What is expected:
Please give back, word for word, only the lines starting at the one containing "type [real_t] ([a" and ending at the one containing "div : real_t -> real_t -> real_t;" within the material below.

Records provided:

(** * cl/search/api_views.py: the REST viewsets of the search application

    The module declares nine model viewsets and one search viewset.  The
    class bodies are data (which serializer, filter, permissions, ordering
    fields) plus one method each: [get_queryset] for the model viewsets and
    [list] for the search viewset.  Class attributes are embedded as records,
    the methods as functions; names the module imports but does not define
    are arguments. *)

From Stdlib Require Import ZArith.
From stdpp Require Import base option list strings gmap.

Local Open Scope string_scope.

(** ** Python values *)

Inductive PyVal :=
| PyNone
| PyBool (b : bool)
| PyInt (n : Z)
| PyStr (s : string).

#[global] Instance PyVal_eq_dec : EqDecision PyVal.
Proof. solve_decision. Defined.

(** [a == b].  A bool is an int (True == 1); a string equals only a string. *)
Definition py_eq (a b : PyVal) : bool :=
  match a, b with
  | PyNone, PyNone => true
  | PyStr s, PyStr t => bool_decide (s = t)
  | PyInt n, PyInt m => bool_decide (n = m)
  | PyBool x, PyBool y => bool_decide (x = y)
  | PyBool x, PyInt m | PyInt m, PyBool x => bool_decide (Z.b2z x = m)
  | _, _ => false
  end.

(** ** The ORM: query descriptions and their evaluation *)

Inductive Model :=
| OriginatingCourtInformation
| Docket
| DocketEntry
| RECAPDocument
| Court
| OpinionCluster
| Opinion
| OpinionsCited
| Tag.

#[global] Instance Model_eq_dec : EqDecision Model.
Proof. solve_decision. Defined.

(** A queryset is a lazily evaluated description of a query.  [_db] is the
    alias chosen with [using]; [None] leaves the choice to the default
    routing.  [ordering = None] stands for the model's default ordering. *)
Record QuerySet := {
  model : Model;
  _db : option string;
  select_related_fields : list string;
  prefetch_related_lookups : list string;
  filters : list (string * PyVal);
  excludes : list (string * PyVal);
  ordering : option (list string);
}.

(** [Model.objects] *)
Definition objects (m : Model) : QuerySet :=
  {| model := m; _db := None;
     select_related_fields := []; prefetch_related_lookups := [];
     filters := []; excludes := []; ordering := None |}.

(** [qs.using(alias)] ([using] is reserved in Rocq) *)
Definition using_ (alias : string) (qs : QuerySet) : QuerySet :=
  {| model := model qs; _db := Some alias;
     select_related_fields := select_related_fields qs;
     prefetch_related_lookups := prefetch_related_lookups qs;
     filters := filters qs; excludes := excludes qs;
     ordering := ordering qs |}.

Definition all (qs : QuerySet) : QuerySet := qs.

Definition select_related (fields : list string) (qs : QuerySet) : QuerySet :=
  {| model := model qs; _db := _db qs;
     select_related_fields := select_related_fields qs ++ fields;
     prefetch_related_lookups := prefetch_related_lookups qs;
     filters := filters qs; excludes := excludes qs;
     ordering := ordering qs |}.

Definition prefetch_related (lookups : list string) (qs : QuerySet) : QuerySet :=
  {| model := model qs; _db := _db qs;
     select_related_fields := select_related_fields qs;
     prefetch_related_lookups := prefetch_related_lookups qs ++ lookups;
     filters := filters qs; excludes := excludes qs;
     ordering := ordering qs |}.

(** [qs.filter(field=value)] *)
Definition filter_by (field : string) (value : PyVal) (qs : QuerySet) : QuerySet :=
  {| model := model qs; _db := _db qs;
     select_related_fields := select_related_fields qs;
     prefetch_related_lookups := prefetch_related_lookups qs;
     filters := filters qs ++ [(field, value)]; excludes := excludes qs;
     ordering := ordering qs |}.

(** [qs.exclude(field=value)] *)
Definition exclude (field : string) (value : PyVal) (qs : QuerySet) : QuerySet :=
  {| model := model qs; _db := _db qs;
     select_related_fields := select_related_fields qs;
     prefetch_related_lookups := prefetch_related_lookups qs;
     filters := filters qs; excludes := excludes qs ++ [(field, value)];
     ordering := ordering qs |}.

---

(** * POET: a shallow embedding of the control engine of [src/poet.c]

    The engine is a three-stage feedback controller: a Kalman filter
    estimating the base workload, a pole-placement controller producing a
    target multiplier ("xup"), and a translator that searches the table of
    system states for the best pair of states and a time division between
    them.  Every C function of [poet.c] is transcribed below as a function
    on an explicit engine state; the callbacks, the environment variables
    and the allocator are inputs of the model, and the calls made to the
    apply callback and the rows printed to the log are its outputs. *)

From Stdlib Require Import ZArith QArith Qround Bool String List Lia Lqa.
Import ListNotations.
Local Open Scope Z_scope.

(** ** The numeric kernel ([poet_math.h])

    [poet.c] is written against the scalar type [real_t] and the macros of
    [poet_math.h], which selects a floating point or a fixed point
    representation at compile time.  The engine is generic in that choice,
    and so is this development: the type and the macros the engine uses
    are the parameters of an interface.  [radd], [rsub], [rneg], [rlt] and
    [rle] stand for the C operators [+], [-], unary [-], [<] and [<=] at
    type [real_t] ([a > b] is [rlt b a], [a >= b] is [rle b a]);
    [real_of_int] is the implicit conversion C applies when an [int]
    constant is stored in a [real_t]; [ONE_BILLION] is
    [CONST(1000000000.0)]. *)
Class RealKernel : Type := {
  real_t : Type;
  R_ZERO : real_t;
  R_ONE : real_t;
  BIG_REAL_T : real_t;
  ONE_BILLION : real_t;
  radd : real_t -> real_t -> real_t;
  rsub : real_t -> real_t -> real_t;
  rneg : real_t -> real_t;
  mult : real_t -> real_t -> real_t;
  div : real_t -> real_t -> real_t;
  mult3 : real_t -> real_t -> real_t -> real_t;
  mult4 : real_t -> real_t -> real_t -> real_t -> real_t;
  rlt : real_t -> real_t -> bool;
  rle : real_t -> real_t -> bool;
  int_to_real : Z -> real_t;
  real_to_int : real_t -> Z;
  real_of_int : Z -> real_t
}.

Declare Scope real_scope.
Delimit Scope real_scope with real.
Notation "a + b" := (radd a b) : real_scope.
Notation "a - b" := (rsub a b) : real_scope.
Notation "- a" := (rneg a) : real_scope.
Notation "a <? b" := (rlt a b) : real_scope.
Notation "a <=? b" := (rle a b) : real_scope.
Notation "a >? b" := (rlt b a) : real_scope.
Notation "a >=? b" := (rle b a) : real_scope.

--

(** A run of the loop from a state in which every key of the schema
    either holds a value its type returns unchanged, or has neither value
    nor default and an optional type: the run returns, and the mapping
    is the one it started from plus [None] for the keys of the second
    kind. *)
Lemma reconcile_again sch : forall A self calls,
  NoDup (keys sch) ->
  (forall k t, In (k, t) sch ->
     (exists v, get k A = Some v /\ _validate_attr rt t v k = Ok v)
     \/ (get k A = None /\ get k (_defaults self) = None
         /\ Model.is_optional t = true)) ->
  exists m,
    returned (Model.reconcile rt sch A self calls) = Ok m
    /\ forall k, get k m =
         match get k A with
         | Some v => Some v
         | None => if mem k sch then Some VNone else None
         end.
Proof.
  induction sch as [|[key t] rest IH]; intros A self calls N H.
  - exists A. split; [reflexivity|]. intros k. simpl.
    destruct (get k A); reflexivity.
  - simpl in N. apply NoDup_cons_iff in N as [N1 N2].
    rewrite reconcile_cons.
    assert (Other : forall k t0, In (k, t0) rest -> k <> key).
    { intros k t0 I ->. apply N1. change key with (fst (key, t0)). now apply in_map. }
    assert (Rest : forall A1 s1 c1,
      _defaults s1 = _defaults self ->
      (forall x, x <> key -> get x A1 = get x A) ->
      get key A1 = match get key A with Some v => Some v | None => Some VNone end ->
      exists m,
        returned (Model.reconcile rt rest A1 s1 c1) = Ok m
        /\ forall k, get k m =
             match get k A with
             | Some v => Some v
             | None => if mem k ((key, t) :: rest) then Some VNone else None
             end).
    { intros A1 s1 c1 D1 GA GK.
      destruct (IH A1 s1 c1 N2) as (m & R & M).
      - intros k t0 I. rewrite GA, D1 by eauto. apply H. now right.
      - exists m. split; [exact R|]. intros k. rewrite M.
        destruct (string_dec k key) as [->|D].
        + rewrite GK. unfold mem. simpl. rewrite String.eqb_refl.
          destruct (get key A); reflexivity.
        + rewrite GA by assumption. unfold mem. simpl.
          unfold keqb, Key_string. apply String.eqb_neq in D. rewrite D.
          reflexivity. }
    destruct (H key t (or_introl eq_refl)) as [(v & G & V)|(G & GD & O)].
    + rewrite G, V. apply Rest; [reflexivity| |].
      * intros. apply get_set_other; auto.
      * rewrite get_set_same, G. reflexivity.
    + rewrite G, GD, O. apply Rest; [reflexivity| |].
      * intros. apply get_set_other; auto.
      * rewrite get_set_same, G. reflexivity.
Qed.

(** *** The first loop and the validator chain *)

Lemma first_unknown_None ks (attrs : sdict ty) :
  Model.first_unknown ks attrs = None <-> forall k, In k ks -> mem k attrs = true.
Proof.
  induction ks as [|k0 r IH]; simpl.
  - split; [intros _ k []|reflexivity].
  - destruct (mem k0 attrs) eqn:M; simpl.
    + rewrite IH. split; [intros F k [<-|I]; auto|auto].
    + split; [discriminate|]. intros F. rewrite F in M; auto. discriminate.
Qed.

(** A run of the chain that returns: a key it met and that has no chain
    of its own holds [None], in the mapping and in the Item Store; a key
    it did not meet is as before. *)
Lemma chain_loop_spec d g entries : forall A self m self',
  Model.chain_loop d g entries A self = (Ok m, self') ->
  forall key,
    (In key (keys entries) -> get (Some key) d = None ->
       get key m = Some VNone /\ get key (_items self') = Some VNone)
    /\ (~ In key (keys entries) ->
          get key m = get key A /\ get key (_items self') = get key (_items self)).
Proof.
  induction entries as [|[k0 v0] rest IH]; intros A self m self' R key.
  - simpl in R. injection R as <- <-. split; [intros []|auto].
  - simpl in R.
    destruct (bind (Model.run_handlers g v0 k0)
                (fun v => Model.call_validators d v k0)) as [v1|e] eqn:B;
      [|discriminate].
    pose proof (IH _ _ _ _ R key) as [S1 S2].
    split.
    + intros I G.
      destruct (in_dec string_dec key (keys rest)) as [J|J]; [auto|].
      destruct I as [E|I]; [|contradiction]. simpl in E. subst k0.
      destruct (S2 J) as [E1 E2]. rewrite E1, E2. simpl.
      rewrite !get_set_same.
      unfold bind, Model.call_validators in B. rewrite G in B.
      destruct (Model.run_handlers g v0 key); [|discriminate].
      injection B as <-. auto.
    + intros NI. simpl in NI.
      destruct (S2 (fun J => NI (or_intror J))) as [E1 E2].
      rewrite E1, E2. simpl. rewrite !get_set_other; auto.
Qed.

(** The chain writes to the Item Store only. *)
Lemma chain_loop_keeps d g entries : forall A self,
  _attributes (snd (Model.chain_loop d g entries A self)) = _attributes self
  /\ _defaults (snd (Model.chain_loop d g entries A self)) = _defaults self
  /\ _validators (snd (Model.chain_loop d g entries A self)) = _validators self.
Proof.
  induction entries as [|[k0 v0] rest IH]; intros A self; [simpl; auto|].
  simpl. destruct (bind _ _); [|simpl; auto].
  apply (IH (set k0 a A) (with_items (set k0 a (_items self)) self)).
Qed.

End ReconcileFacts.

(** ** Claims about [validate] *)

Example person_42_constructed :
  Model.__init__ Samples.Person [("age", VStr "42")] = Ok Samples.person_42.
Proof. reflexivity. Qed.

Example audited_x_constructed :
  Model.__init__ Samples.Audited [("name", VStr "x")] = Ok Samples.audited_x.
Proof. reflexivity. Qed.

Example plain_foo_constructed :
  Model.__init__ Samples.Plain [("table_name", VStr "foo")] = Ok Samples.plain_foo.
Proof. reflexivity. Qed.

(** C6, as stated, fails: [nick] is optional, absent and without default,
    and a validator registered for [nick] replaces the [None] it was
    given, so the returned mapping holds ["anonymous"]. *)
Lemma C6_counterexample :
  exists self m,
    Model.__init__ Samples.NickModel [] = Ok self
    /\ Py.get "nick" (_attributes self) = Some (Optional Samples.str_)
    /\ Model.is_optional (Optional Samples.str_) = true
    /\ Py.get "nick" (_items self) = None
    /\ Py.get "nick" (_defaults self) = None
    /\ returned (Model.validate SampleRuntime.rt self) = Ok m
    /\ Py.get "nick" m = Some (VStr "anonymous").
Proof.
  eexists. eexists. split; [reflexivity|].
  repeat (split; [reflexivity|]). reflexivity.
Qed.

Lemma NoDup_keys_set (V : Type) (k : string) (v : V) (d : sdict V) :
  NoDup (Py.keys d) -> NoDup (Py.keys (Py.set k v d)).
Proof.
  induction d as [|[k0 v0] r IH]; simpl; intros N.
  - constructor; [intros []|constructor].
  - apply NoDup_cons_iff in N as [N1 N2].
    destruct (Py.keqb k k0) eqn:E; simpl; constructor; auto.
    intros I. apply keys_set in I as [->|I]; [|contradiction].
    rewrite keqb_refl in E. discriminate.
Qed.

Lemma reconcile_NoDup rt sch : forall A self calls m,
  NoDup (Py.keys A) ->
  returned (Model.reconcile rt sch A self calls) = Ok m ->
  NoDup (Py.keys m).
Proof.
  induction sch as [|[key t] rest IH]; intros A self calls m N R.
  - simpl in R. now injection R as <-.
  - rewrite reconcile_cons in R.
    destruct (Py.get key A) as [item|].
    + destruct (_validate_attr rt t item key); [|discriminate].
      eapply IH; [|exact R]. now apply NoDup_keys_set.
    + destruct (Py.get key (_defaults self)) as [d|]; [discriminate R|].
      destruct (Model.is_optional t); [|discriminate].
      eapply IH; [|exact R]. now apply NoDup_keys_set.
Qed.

Answer to this exercise:
    type [real_t] ([a > b] is [rlt b a], [a >= b] is [rle b a]);
    [real_of_int] is the implicit conversion C applies when an [int]
    constant is stored in a [real_t]; [ONE_BILLION] is
    [CONST(1000000000.0)]. *)
Class RealKernel : Type := {
  real_t : Type;
  R_ZERO : real_t;
  R_ONE : real_t;
  BIG_REAL_T : real_t;
  ONE_BILLION : real_t;
  radd : real_t -> real_t -> real_t;
  rsub : real_t -> real_t -> real_t;
  rneg : real_t -> real_t;
  mult : real_t -> real_t -> real_t;
  div : real_t -> real_t -> real_t;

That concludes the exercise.